ADAL.NET 3.19.8 | ADAL.NET 4.3+ | |
Supported Platforms |
|
|
DLLs | Two DLLs for each platform: Microsoft.Identity.Model.Clients.ActiveDirectory.dll and Microsoft.Identity.Models.Clients.ActiveDirectory.Platform.dll, which only contained type forwarding to be binary compatible with earlier versions of ADAL.NET 3.x | One DLL for each platform: Microsoft.Identity.Model.Clients.ActiveDirectory.dll |
There are no major breaking changes in ADAL.NET public API beyond the changes in the platforms, the removal of the assembly named Microsoft.Identity.Models.Clients.ActiveDirectory.Platform.dll
(which was only here for binary compatibility in the ADAL 3.x series) and the removal of a type that should not have been public in the internal sub namespace (WebBrowserNavigateErrorEventHandler
in the net45 platform, Resource
in the Xamarin.Android platform). We bumped-up the major version from 3. to 4. because of these breaking changes (mostly binary).

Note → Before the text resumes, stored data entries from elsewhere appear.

(** * Freight matching service: matching predicate, keyset pagination, search creation

    A shallow embedding of [server.py] and [models.py].

    - Tables are finite maps from the integer primary key to the remaining
      columns of the row, so the uniqueness of [id] that the storage layer
      enforces holds by construction.
    - Nullable columns are [option]s and every SQL condition evaluates in
      three-valued logic: [Some true], [Some false] or [None] (UNKNOWN).
      A [WHERE] clause keeps a row only when its condition is [Some true].
    - [Float] columns are IEEE 754 binary64 values ([spec_float]).
    - A [date] is its proleptic ordinal and a [datetime] the number of
      microseconds since the epoch, both integers.
    - Each path operation is modelled twice: the body of the handler, under
      the name it has in [server.py], and the endpoint as the framework
      serves it ([GET_find_matches], [POST_freight_searches]), which checks
      the declared constraints on the request before it calls the handler.
    - A handler that writes returns the store after the call next to its
      answer. *)

From stdpp Require Import gmap strings list sorting.
From Stdlib Require Import ZArith SpecFloat.

Local Open Scope Z_scope.

Abbreviation date := Z (only parsing).
Abbreviation datetime := Z (only parsing).
Abbreviation float := spec_float (only parsing).

(** ** Floating point comparisons *)

(** Python's [float(n)] for an integer literal of a JSON payload. *)
Definition float_of_Z (n : Z) : float := binary_normalize 53 1024 n 0 false.

(** Python's [a < b] on floats (IEEE: false as soon as one side is NaN);
    this is the comparison that the pydantic validators run. *)
Definition py_float_lt (a b : float) : bool := SFltb a b.

(** The comparison of the storage layer on [double precision] columns.
    [database.py] configures PostgreSQL, whose [float8] order treats NaN as
    equal to itself and greater than every other value; on all other values
    it is the IEEE comparison. *)
Definition float8_cmp (a b : float) : comparison :=
  match a, b with
  | S754_nan, S754_nan => Eq
  | S754_nan, _ => Gt
  | _, S754_nan => Lt
  | _, _ => match SFcompare a b with Some c => c | None => Eq end
  end.

Definition float8_le (a b : float) : bool :=
  match float8_cmp a b with Gt => false | _ => true end.

Definition float8_ge (a b : float) : bool :=
  match float8_cmp a b with Lt => false | _ => true end.

(** ** SQL three-valued logic *)

Module SQL.

(** [None] is UNKNOWN, the value of every comparison with NULL. *)
Abbreviation tv := (option bool) (only parsing).

Definition or_ (a b : tv) : tv :=
  match a, b with
  | Some true, _ | _, Some true => Some true
  | Some false, Some false => Some false
  | _, _ => None
  end.

Definition and_ (a b : tv) : tv :=
  match a, b with
  | Some false, _ | _, Some false => Some false
  | Some true, Some true => Some true
  | _, _ => None
  end.

(** A binary comparison operator applied to two nullable operands. *)
Definition cmp {A} (op : A → A → bool) (x y : option A) : tv :=
  match x, y with
  | Some a, Some b => Some (op a b)
  | _, _ => None
  end.

(** [col.is_(None)], that is [col IS NULL]: never UNKNOWN. *)
Definition is_null {A} (x : option A) : tv :=
  Some (match x with None => true | Some _ => false end).

(** [col.in_([v1, ..., vn])], that is [col IN (v1, ..., vn)]: the
    disjunction [col = v1 OR ... OR col = vn].  A [None] of the Python
    list is rendered as the literal NULL, and [col = NULL] is UNKNOWN. *)
Definition in_ {A} (eqb : A → A → bool) (x : option A) (vs : list (option A)) : tv :=
  foldr (λ v acc, or_ (cmp eqb x v) acc) (Some false) vs.

(** [.where(c1, ..., cn)] is the conjunction of its arguments. *)
Definition where_ (conds : list tv) : tv := foldr and_ (Some true) conds.

(** A row qualifies when the [WHERE] condition is TRUE. *)
Definition holds (c : tv) : Prop := c = Some true.

#[global] Instance holds_dec c : Decision (holds c).
Proof. unfold holds. apply _. Defined.

End SQL.

(** ** models.py *)

Module User.
Record t := mk { name : string; surname : string; email : string }.
End User.

Module Freight.
Record t := mk {
  price : float;
  pickup_code : Z;
  delivery_code : Z;
  pickup_date : date;
  delivery_date : date;
}.
End Freight.

Module FreightSearch.
Record t := mk {
  user_id : Z;
  min_price : option float;
  max_price : option float;
  pickup_code : option Z;
  delivery_code : option Z;
  pickup_date_from : option date;
  pickup_date_to : option date;
  delivery_date_from : option date;
  delivery_date_to : option date;
  created_at : datetime;
}.

(** A row as a query returns it: the primary key and the columns. *)
Abbreviation row := (Z * t)%type (only parsing).
Definition id (r : row) : Z := r.1.
Definition cols (r : row) : t := r.2.
End FreightSearch.

(** The database: one table per model. *)
Record Store := mkStore {
  users : gmap Z User.t;
  freights : gmap Z Freight.t;
  freight_searches : gmap Z FreightSearch.t;
}.

(** ** Failures *)

Inductive Failure :=
| HTTPException (status_code : Z) (detail : string)
    (** raised by the handlers *)
| RequestValidationError (errors : list string)
    (** raised by the framework before the handler runs, HTTP 422 *)
| IndexError.

Inductive Result (A : Type) :=
| Ok (a : A)
| Raise (e : Failure).
Arguments Ok {A} a.
Arguments Raise {A} e.


Definition InvalidArgument {A} (r : Result A) : Prop :=
  ∃ errors, errors ≠ [] ∧ r = Raise (RequestValidationError errors).


(** ** server.py: the matching predicate of [find_matches] *)

(** [FreightSearch.pickup_code.in_([freight_obj.pickup_code, None])] and the
    same for the delivery code. *)
Definition route_conds (freight_obj : Freight.t) (s : FreightSearch.t) : list (option bool) :=
  [ SQL.in_ Z.eqb (FreightSearch.pickup_code s)
      [Some (Freight.pickup_code freight_obj); None];
    SQL.in_ Z.eqb (FreightSearch.delivery_code s)
      [Some (Freight.delivery_code freight_obj); None] ].

Definition price_conds (freight_obj : Freight.t) (s : FreightSearch.t) : list (option bool) :=
  [ SQL.or_ (SQL.is_null (FreightSearch.min_price s))
      (SQL.cmp float8_le (FreightSearch.min_price s) (Some (Freight.price freight_obj)));
    SQL.or_ (SQL.is_null (FreightSearch.max_price s))
      (SQL.cmp float8_ge (FreightSearch.max_price s) (Some (Freight.price freight_obj))) ].

Definition pickup_conds (freight_obj : Freight.t) (s : FreightSearch.t) : list (option bool) :=
  [ SQL.or_ (SQL.is_null (FreightSearch.pickup_date_from s))
      (SQL.cmp Z.leb (FreightSearch.pickup_date_from s) (Some (Freight.pickup_date freight_obj)));
    SQL.or_ (SQL.is_null (FreightSearch.pickup_date_to s))
      (SQL.cmp Z.geb (FreightSearch.pickup_date_to s) (Some (Freight.pickup_date freight_obj))) ].

Definition delivery_conds (freight_obj : Freight.t) (s : FreightSearch.t) : list (option bool) :=
  [ SQL.or_ (SQL.is_null (FreightSearch.delivery_date_from s))
      (SQL.cmp Z.leb (FreightSearch.delivery_date_from s) (Some (Freight.delivery_date freight_obj)));
    SQL.or_ (SQL.is_null (FreightSearch.delivery_date_to s))
      (SQL.cmp Z.geb (FreightSearch.delivery_date_to s) (Some (Freight.delivery_date freight_obj))) ].

(** [conds = [*route_conds, *price_conds, *pickup_conds, *delivery_conds]] *)
Definition match_conds (freight_obj : Freight.t) (s : FreightSearch.t) : list (option bool) :=
  route_conds freight_obj s ++ price_conds freight_obj s
    ++ pickup_conds freight_obj s ++ delivery_conds freight_obj s.

(** The keyset condition, appended only when both halves of the cursor are
    given.  [created_at] and [id] are not nullable. *)
Definition keyset_conds (before_ts : option datetime) (before_id : option Z)
    (r : FreightSearch.row) : list (option bool) :=
  match before_ts, before_id with
  | Some ts, Some bid =>
    let created_at := Some (FreightSearch.created_at (FreightSearch.cols r)) in
    let id := Some (FreightSearch.id r) in
    [ SQL.or_ (SQL.cmp Z.ltb created_at (Some ts))
        (SQL.and_ (SQL.cmp Z.eqb created_at (Some ts)) (SQL.cmp Z.ltb id (Some bid))) ]
  | _, _ => []
  end.

(** ** server.py: running the query *)

(** [select(FreightSearch).where] over the list [conds] *)
Definition select_where (table : gmap Z FreightSearch.t)
    (conds : FreightSearch.row → list (option bool)) : list FreightSearch.row :=
  filter (λ r, SQL.holds (SQL.where_ (conds r))) (map_to_list table).

(** [r1] is not placed after [r2] by
    [ORDER BY created_at DESC, id DESC]. *)
Definition desc (r1 r2 : FreightSearch.row) : Prop :=
  FreightSearch.created_at (FreightSearch.cols r2) < FreightSearch.created_at (FreightSearch.cols r1)
  ∨ (FreightSearch.created_at (FreightSearch.cols r2) = FreightSearch.created_at (FreightSearch.cols r1)
     ∧ FreightSearch.id r2 ≤ FreightSearch.id r1).

#[global] Instance desc_dec r1 r2 : Decision (desc r1 r2).
Proof. unfold desc. apply _. Defined.

Definition order_by_desc (l : list FreightSearch.row) : list FreightSearch.row :=
  merge_sort desc l.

ADAL.NET 4.x is also less forgiving than ADAL 3.x when setting the authority in the constructor of AuthenticationContext
. Valid authorities should be, in the case of Azure AD v1.0:
-
https://login.microsoftonline.com/{Guid}
, where the Guid is the tenant ID -
https://login.microsoftonline.com/domainName
, where the domain name is a domain associated with your tenant -
https://login.microsoftonline.com/common
which, in the case of ADAL.NET means any Azure AD tenant (note that the meaning is different in MSAL.NET)

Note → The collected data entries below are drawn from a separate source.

(** * boltdye: the two-stage agent pipeline (prompt enhancer, code generator)

    A shallow embedding of the agent layer of the repository:
    - [app/lib/.server/agents]           the "standard" agents (streamText),
    - [app/lib/.server/langchain-agents] the LangChain agents, their helpers
      ([types.ts], [utils.ts]) and their orchestrator.

    JavaScript strings are modelled as [string], read as the UTF-8 encoding
    of the text: the regular-expression dot and [trim] know the line
    terminators and the white space beyond ASCII by their encodings. Case
    mapping is that of the ASCII letters, so a statement that rests on
    [toUpperCase] is made for ASCII names ([Js.isAscii]); lengths count
    code units. A plain object is a [gmap] of its own properties; where the
    code reads it under a computed name, the members it inherits from
    [Object.prototype] are part of the model ([Js.property]).
    JavaScript numbers that count things (tokens, progress orders)
    are [Z]; [Math.ceil(n / 4)] is the ceiling of the rational [n / 4].
    The output sink ([dataStream]) and the calls to the collaborators are
    recorded in a trace that a small state-and-error monad threads through
    the code, in the order the code issues them. *)

From Stdlib Require Import ZArith QArith Qround Ascii String Lia.
From stdpp Require Import base option list strings gmap pretty.

Local Open Scope Z_scope.

(** ** JavaScript string primitives used by the agents *)

Module Js.

Definition LF : string := String "010"%char EmptyString.

(** [String.prototype.toLowerCase] / [toUpperCase], on ASCII letters. *)
Definition lowerChar (c : ascii) : ascii :=
  let n := nat_of_ascii c in
  if ((65 <=? n)%nat && (n <=? 90)%nat)%bool then ascii_of_nat (n + 32) else c.
(** * mesh_sphere_packing.tetmesh: assembly of the TetGen input and mesh writers

    A shallow embedding of [src/mesh_sphere_packing/tetmesh.py].

    - numpy [float64] values are Rocq's primitive binary64 floats;
    - an [(n,3)] array of coordinates is a list of triples of floats, an
      [(m,3)] array of vertex indices a list of triples of naturals (the
      triangles of the sources hold no negative entry, and the statements
      about them are for indices that stay in the range of the 32-bit
      arrays);
    - an array of markers is given by the type of its entries and the
      numbers it holds;
    - Python dictionaries are [gmap]s, a failed subscript raises [KeyError];
    - the in-place updates of [tris] and [points] are returned as new values
      of the objects (every object of the argument lists is taken to be a
      distinct object, as [build_tetmesh] provides them);
    - the radius query of scipy's [cKDTree] is a parameter of the sections
      that use it (the decision "at distance at most [TOL]"); the examples
      run it on floats as a comparison of squared distances; the tree is
      built from finite points only;
    - a file is the text written to it or read from it; a loop that may not
      end takes the number of rounds it may run. *)

From Stdlib Require Import Floats ZArith String Ascii.
From stdpp Require Import gmap list sorting strings.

It cannot be https://login.microsoftonline.com/common/OAuth2/endpoint even if this for could have been wrongly accepted in ADAL 3.x
If you only want to migrate from ADAL V3.x to ADAL V4.x, you should not need to change any code. However, if you have a desktop application and you want to ensure that your ADAL V3/ V4 application also shares the token cache with an MSAL V2 application, you might want to update your implementation of the token cache custom serialization. ADAL V4, in addition to the pre-existing Deserialize(byte[] adalState) method, introduces methods that enable you to serialize and deserialize the cache:
public class TokenCache
{
...
public void DeserializeAdalAndUnifiedCache(CacheData cacheData);
public CacheData SerializeAdalAndUnifiedCache();
...
}
with CacheData being a new data structure, shared by both ADAL 4.x and MSAL 2.x, and containing blobs corresponding to the token cache in both the ADAL V3 format, and the new Unified cache format, which is shared between ADAL and MSAL and across platforms (See next paragraph for an example for iOS)

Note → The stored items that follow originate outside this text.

(** * Arcade flight model: one simulation tick

    A shallow embedding of [ArcadeFlightModel.step] and [getStallStatus]
    (src/script/physics/model/arcadeFlightModel.ts) and of the properties
    the specification states about them.

    Numbers.  A JavaScript number is modelled as a real number: arithmetic
    is exact, and [Math.sqrt], [Math.exp], [Math.sin], [Math.cos],
    [Math.acos] are the functions of the same name on [R].  There is no
    NaN and no infinity in this model.

    Objects.  Every [THREE.Vector3], [THREE.Quaternion] and
    [THREE.Matrix4] the method mutates is a field of the model record;
    a chain of mutating calls on a receiver becomes a chain of pure
    functions whose result is stored back into that field. *)

From Stdlib Require Import Reals Lra Psatz Bool.

Open Scope R_scope.

Set Primitive Projections.

(** ** JavaScript comparisons and [Math] *)

Module JS.

Definition lt (a b : R) : bool := if Rlt_dec a b then true else false.
Definition gt (a b : R) : bool := lt b a.
Definition ge (a b : R) : bool := if Rle_dec b a then true else false.
Definition le (a b : R) : bool := ge b a.
Definition eq (a b : R) : bool := if Req_dec_T a b then true else false.

(** [a || b] on numbers: [b] when [a] is [0]. *)
Definition or_else (a b : R) : R := if Req_dec_T a 0 then b else a.

(** [Math.pow] on the part of its domain that has a real value: a
    positive base, or base [0] with a positive exponent.  Elsewhere
    JavaScript gives [1] (exponent [0]), an infinity or NaN; the model
    gives [1] there. *)
Definition pow (b e : R) : R :=
  if Rlt_dec 0 b then Rpower b e
  else if Req_dec_T b 0 then (if Rlt_dec 0 e then 0 else 1)
  else 1.

(** [Math.atan2 y x] for [y > 0], the only case used here. *)
Definition atan2_pos (y x : R) : R :=
  if Rlt_dec 0 x then atan (y / x)
  else if Rlt_dec x 0 then atan (y / x) + PI
  else PI / 2.

(** [Number.EPSILON], 2^-52. *)
Definition EPSILON : R := / 4503599627370496.

End JS.

Declare Scope js_scope.
Delimit Scope js_scope with js.
Infix "<?" := JS.lt (at level 70, no associativity) : js_scope.
Infix ">?" := JS.gt (at level 70, no associativity) : js_scope.
Infix ">=?" := JS.ge (at level 70, no associativity) : js_scope.
Infix "<=?" := JS.le (at level 70, no associativity) : js_scope.
Infix "=?" := JS.eq (at level 70, no associativity) : js_scope.
Open Scope js_scope.

(** ** three.js: [Vector3], [Quaternion], [Matrix4], [Object3D]

    The operations of the three.js library that [step] calls, each as the
    function from the receiver (first argument) and the arguments to the
    receiver's new value. *)

Module Quaternion.

Record t : Type := mk { x : R; y : R; z : R; w : R }.

Definition identity : t := mk 0 0 0 1.

Definition dot (a b : t) : R :=
  x a * x b + y a * y b + z a * z b + w a * w b.

Definition length (q : t) : R := sqrt (dot q q).

Definition normalize (q : t) : t :=
  let l := length q in
  if l =? 0 then identity
  else mk (x q * (1 / l)) (y q * (1 / l)) (z q * (1 / l)) (w q * (1 / l)).

(** [multiplyQuaternions a b]. *)
Definition multiplyQuaternions (a b : t) : t :=
  mk (x a * w b + w a * x b + y a * z b - z a * y b)
     (y a * w b + w a * y b + z a * x b - x a * z b)
     (z a * w b + w a * z b + x a * y b - y a * x b)
     (w a * w b - x a * x b - y a * y b - z a * z b).

Definition multiply (this q : t) : t := multiplyQuaternions this q.
Definition premultiply (this q : t) : t := multiplyQuaternions q this.

(** [angleTo]: [2 * acos |clamp (dot) (-1) 1|]. *)
Definition angleTo (this q : t) : R :=
  2 * acos (Rabs (Rmax (-1) (Rmin 1 (dot this q)))).

Definition slerp (this qb : t) (k : R) : t :=
  if k =? 0 then this
  else if k =? 1 then qb
  else
    let cosHalfTheta := dot this qb in
    let flip := cosHalfTheta <? 0 in
    let target := if flip then mk (- x qb) (- y qb) (- z qb) (- w qb) else qb in
    let cosHalfTheta := if flip then - cosHalfTheta else cosHalfTheta in
    if cosHalfTheta >=? 1 then this
    else
      let sqrSinHalfTheta := 1 - cosHalfTheta * cosHalfTheta in
      if sqrSinHalfTheta <=? JS.EPSILON then
        let s := 1 - k in
        normalize (mk (s * x this + k * x target) (s * y this + k * y target)
                      (s * z this + k * z target) (s * w this + k * w target))
      else
        let sinHalfTheta := sqrt sqrSinHalfTheta in
        let halfTheta := JS.atan2_pos sinHalfTheta cosHalfTheta in
        let ratioA := sin ((1 - k) * halfTheta) / sinHalfTheta in
        let ratioB := sin (k * halfTheta) / sinHalfTheta in
        mk (x this * ratioA + x target * ratioB)
           (y this * ratioA + y target * ratioB)
           (z this * ratioA + z target * ratioB)
           (w this * ratioA + w target * ratioB).

Definition rotateTowards (this q : t) (step : R) : t :=
  let angle := angleTo this q in
  if angle =? 0 then this
  else slerp this q (Rmin 1 (step / angle)).

End Quaternion.

Module Vector3.

Record t : Type := mk { x : R; y : R; z : R }.

Definition set (_ : t) (a b c : R) : t := mk a b c.
Definition copy (_ v : t) : t := v.
Definition setY (v : t) (b : R) : t := mk (x v) b (z v).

namespace Microsoft.Identity.Core.Cache
{
public class CacheData
{
public byte[] AdalV3State { get; set; }
public byte[] UnifiedState { get; set; }
}
}
In ADAL.NET V3, you could customize token cache serialization in desktop applications, serializing to a file, like what is shown in Custom serialization in legacy format (ADAL V3 compatible)
In ADAL.NET V4, you can now still have compatibility with the ADAL.NET V3 cache, but also add serialization with the new Unified cache format (which is really a json blob), bringing compatibility with MSAL.NET V2.x and being common on all platforms. The code to write is then slightly different as you will serialize both cache representations to two different files. Some ready to reuse code for .NET framework applications is available from Custom serialization in dual format (ADAL V3 compatible and Unified cache).
Note that on mobile platforms (UWP, Xamarin.iOS, Xamarin.Android), you will benefit automatically from the token cache sharing between ADAL and MSAL as the library handles the serialization to the container of choice of the platform (respectively isolated storage, iOS key chain, and Android shared preferences)
On the iOS platform, the unified token cache format and location is even shared with ADAL.iOS and MSAL.iOS, therefore enabling SSO between a native iOS application (leveraging ADAL.iOS or MSAL.iOS) and a Xamarin ADAL.NET or MSAL.NET application. This is something that some of you requested in order to move legacy native applications to Xamarin, without losing the SSO state.
For this, in ADAL.NET, in the Xamarin.iOS platform, AuthenticationContext has a new property named KeychainSecurityGroup
. This Xamarin iOS specific property enables you to direct the application to share the token cache with other applications sharing the same keychain security group. If you provide this key, you must add the capability to your Application Entitlement. For more info, see Enable token cache sharing across iOS applications.
Note: This API may change in a future release to align better with the ADAL.iOS (native) library.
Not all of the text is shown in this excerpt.